[Recorded information — start]

Lemma min_valid_k_never_nan_never_grows_witness :
  let run := accumulate_all unit (fun _ _ _ _ h => h) debye0 in
  is_nan (m_min_valid_k unit (run [frame_of box_nan; frame2])) = false
  /\ fle (m_min_valid_k unit
            (run ([frame_of box_nan; frame2] ++ [frame_of box_negative])))
         (m_min_valid_k unit (run [frame_of box_nan; frame2])) = true.
Proof.
  cbv zeta.
  apply (min_valid_k_never_nan_never_grows unit (fun _ _ _ _ h => h) debye0
           [frame_of box_nan; frame2] [frame_of box_negative]).
  reflexivity.
Defined.

Lemma accumulate_all_counts_frames_witness :
  let final :=
    accumulate_all unit (fun _ _ _ _ h => h)
      (mkDebye unit (mkAxis 10 fzero ftwo) tt finfinity 4294967295 false)
      [frame2; frame41] in
  m_frame_counter unit final = 1
  /\ m_reduce unit final = true.
Proof.
  cbv zeta.
  destruct (accumulate_all_counts_frames unit (fun _ _ _ _ h => h)
              (mkDebye unit (mkAxis 10 fzero ftwo) tt finfinity 4294967295
                       false)
              [frame2; frame41])
    as (Hn & _ & Hr).
  - cbn [m_frame_counter]. lia.
  - split; [rewrite Hn; reflexivity | apply Hr; discriminate].
Defined.

End Debye.

(* ===================================================================== *)
(** ** LinkCell *)
(* ===================================================================== *)

Module LinkCell.
Import Float32 VectorMath.

(** Signifies the end of the linked list. *)
Definition LINK_CELL_TERMINATOR : Z := 0xffffffff.

Definition UINT_MAX : Z := 4294967295.

(** *** IteratorLinkCell *)

(** The cell list is a [boost::shared_array<unsigned int>]; a read outside
    of it has no defined behaviour, which [None] stands for. *)
Definition read (cell_list : list Z) (idx : Z) : option Z :=
  if idx <? 0 then None else nth_error cell_list (Z.to_nat idx).

Record IteratorLinkCell : Type := mkIter {
  m_cell_list : list Z;
  m_Np : Z;
  m_Nc : Z;
  m_cur_idx : Z
}.

(** The constructor ([unsigned int] arithmetic; the [assert]s guard
    [cell < Nc], [Np > 0] and [Nc > 0]). *)
Definition new_iterator (cell_list : list Z) (Np Nc cell : Z)
  : IteratorLinkCell :=
  mkIter cell_list Np Nc ((Np + cell) mod 2 ^ 32).

Definition set_cur_idx (it : IteratorLinkCell) (idx : Z) : IteratorLinkCell :=
  mkIter (m_cell_list it) (m_Np it) (m_Nc it) idx.

Definition atEnd (it : IteratorLinkCell) : bool :=
  m_cur_idx it =? LINK_CELL_TERMINATOR.

(** [next()]: the iterator after the step and the index returned. *)
Definition next (it : IteratorLinkCell) : option (IteratorLinkCell * Z) :=
  match read (m_cell_list it) (m_cur_idx it) with
  | Some idx => Some (set_cur_idx it idx, idx)
  | None => None
  end.

(** What a call made from Python comes back with. *)
Inductive py_outcome : Type :=
| Returned (it : IteratorLinkCell) (idx : Z)
| StopIteration (it : IteratorLinkCell).

(** [nextPy()]. *)
Definition nextPy (it : IteratorLinkCell) : option py_outcome :=
  match read (m_cell_list it) (m_cur_idx it) with
  | Some idx =>
      let it' := set_cur_idx it idx in
      if atEnd it' then Some (StopIteration it') else Some (Returned it' idx)
  | None => None
  end.

(** *** Facts on the iterator *)

Lemma atEnd_iff (it : IteratorLinkCell) :
  atEnd it = true <-> m_cur_idx it = 4294967295.
Proof. unfold atEnd, LINK_CELL_TERMINATOR. apply Z.eqb_eq. Qed.

(** [next()] returns whatever the list holds at the current index, the
    terminator like any other entry. *)
Lemma next_spec (it it' : IteratorLinkCell) (idx : Z) :
  next it = Some (it', idx) <->
  read (m_cell_list it) (m_cur_idx it) = Some idx
  /\ it' = set_cur_idx it idx.
Proof.
  unfold next. destruct (read (m_cell_list it) (m_cur_idx it)) as [v |].
  - split.
    + intros [= <- <-]. auto.
    + intros [[= ->] ->]. reflexivity.
  - split; [discriminate | intros [[=] _]].
Qed.

Lemma nextPy_spec (it : IteratorLinkCell) (o : py_outcome) :
  nextPy it = Some o <->
  exists idx, read (m_cell_list it) (m_cur_idx it) = Some idx
              /\ o = if idx =? LINK_CELL_TERMINATOR
                     then StopIteration (set_cur_idx it idx)
                     else Returned (set_cur_idx it idx) idx.
Proof.
  unfold nextPy, atEnd.
  destruct (read (m_cell_list it) (m_cur_idx it)) as [v |].
  - cbn [set_cur_idx m_cur_idx]. split.
    + intros H. exists v. split; [reflexivity |].
      destruct (v =? LINK_CELL_TERMINATOR); congruence.
    + intros (idx & [= <-] & ->).
      destruct (v =? LINK_CELL_TERMINATOR); reflexivity.
  - split; [discriminate | intros (idx & [=] & _)].
Qed.

(** A read past the end of the list is not caught by [next()]. *)
Lemma next_out_of_bounds (it : IteratorLinkCell) :
  Z.of_nat (List.length (m_cell_list it)) <= m_cur_idx it -> next it = None.
Proof.
  intros H. unfold next, read.
  destruct (Z.ltb_spec (m_cur_idx it) 0); [reflexivity |].
  destruct (nth_error (m_cell_list it) (Z.to_nat (m_cur_idx it))) eqn:E;
    [| reflexivity].
  assert (Hlt : (Z.to_nat (m_cur_idx it) < List.length (m_cell_list it))%nat)
    by (apply nth_error_Some; congruence).
  lia.
Qed.

(** C5. [atEnd()] holds exactly when the current index is 0xFFFFFFFF.
    [nextPy()] raises StopIteration exactly when the entry it steps to is
    that terminator, and returns the entry otherwise.  [next()] makes the
    same step and returns the entry in either case, leaving the iterator
    at its end when the entry is the terminator; it reads the list at the
    current index without looking at the bounds, so that a step from the
    end, past a list shorter than 0xFFFFFFFF entries, is not defined. *)
Theorem iterator_end_protocol (it : IteratorLinkCell) :
  (atEnd it = true <-> m_cur_idx it = 4294967295)
  /\ (forall it',
        nextPy it = Some (StopIteration it') <->
        read (m_cell_list it) (m_cur_idx it) = Some 4294967295
        /\ it' = set_cur_idx it 4294967295)
  /\ (forall it' idx,
        nextPy it = Some (Returned it' idx) <->
        read (m_cell_list it) (m_cur_idx it) = Some idx
        /\ idx <> 4294967295 /\ it' = set_cur_idx it idx)
  /\ (forall it' idx,
        next it = Some (it', idx) <->
        read (m_cell_list it) (m_cur_idx it) = Some idx
        /\ it' = set_cur_idx it idx)
  /\ (forall it' idx,
        next it = Some (it', idx) ->
        (atEnd it' = true <-> nextPy it = Some (StopIteration it')))
  /\ (atEnd it = true ->
      Z.of_nat (List.length (m_cell_list it)) <= 4294967295 ->
      next it = None /\ nextPy it = None).
Proof.
  split; [apply atEnd_iff |].
  split; [| split; [| split; [| split]]].
  - intros it'. rewrite nextPy_spec. split.
    + intros (idx & Hr & Ho).
      destruct (Z.eqb_spec idx LINK_CELL_TERMINATOR) as [-> | Hne];
        [| discriminate].
      injection Ho as ->. auto.
    + intros [Hr ->]. exists 4294967295. split; [exact Hr | reflexivity].
  - intros it' idx. rewrite nextPy_spec. split.
    + intros (idx' & Hr & Ho).
      destruct (Z.eqb_spec idx' LINK_CELL_TERMINATOR) as [-> | Hne];
        [discriminate |].
      injection Ho as -> ->. auto.
    + intros (Hr & Hne & ->). exists idx. split; [exact Hr |].
      destruct (Z.eqb_spec idx LINK_CELL_TERMINATOR) as [-> | _];
        [now elim Hne | reflexivity].
  - intros it' idx. apply next_spec.
  - intros it' idx (Hr & ->)%next_spec.
    rewrite atEnd_iff. cbn [set_cur_idx m_cur_idx].
    rewrite nextPy_spec. split.
    + intros ->. exists 4294967295. split; [exact Hr | reflexivity].
    + intros (idx' & Hr' & Ho). rewrite Hr in Hr'. injection Hr' as <-.
      destruct (Z.eqb_spec idx LINK_CELL_TERMINATOR) as [-> | _];
        [reflexivity | discriminate].
  - intros Hend%atEnd_iff Hlen.
    assert (Hn : next it = None) by (apply next_out_of_bounds; lia).
    split; [exact Hn |].
    unfold next in Hn. unfold nextPy.
    destruct (read (m_cell_list it) (m_cur_idx it)); [discriminate |].
    reflexivity.
Qed.

(** A list for two particles in three cells: cell 0 holds particle 1 then
    particle 0, the other cells are empty. *)
Example walk_cell_0 :
  let it0 := new_iterator [4294967295; 0; 1; 4294967295; 4294967295] 2 3 0 in
  exists it1 it2 it3,
    next it0 = Some (it1, 1) /\ atEnd it1 = false
    /\ next it1 = Some (it2, 0) /\ atEnd it2 = false
    /\ next it2 = Some (it3, 4294967295) /\ atEnd it3 = true
    /\ nextPy it2 = Some (StopIteration it3)
    /\ next it3 = None.
Proof.
  cbv zeta. do 3 eexists. repeat split; reflexivity.
Qed.

(** *** LinkCell *)

Record uint3 : Type := mkUint3 { x : Z; y : Z; z : Z }.

(** [Index3D], of Index1D.h: the numbers of cells along the axes. *)
Record Index3D : Type := mkIndex3D { getW : Z; getH : Z; getD : Z }.

Section WithBox.

(** [trajectory::Box] and its [makeunit], which maps a point to box
    fractions; both are declared in trajectory.h. *)
Variable Box : Type.
Variable makeunit : Box -> vec3 f32 -> vec3 f32.

Record LinkCell : Type := mkLinkCell {
  m_box : Box;
  m_cell_index : Index3D
}.

(** [floorf(v)]: the integral number it returns, as the integer it holds;
    an infinity or a NaN is returned unchanged and holds none. *)
Definition floorf (v : f32) : option Z :=
  match v with
  | S754_zero _ => Some 0
  | S754_finite s m e => Some (Z.shiftl (cond_Zopp s (Zpos m)) e)
  | _ => None
  end.

(** The conversion of an integral [float] to [unsigned int]: defined when
    the number fits. *)
Definition to_unsigned (v : option Z) : option Z :=
  match v with
  | Some n => if (0 <=? n) && (n <=? UINT_MAX) then Some n else None
  | None => None
  end.

(** [c %= n] on [unsigned int]; a zero divisor has no defined behaviour. *)
Definition umod (c n : Z) : option Z :=
  if n =? 0 then None else Some (c mod n).

(** One axis of [getCellCoord]:
    [c = floorf(alpha * float(n)); c %= n;]. *)
Definition cell_coord_axis (alpha : f32) (n : Z) : option Z :=
  match to_unsigned (floorf (fmul alpha (of_Z n))) with
  | Some c => umod c n
  | None => None
  end.

Definition getCellCoord (lc : LinkCell) (p : vec3 f32) : option uint3 :=
  let alpha := makeunit (m_box lc) p in
  match cell_coord_axis (vx alpha) (getW (m_cell_index lc)) with
  | Some cx =>
      match cell_coord_axis (vy alpha) (getH (m_cell_index lc)) with
      | Some cy =>
          match cell_coord_axis (vz alpha)
                                (getD (m_cell_index lc)) with
          | Some cz => Some (mkUint3 cx cy cz)
          | None => None
          end
      | None => None
      end
  | None => None
  end.

(** The floor of the product [alpha * float(n)], when it is a number. *)
Definition floor_of_product (alpha : f32) (n : Z) : option Z :=
  floorf (fmul alpha (of_Z n)).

[Recorded information — finish]

**What the task requires:** Among the lines above, find the one with "Definition to_unsigned (v" and the one with "(** [c %= n] on [unsigned". Quote both and everything between them, exactly.

**Answer to the problem:**
Definition to_unsigned (v : option Z) : option Z :=
  match v with
  | Some n => if (0 <=? n) && (n <=? UINT_MAX) then Some n else None
  | None => None
  end.

(** [c %= n] on [unsigned int]; a zero divisor has no defined behaviour. *)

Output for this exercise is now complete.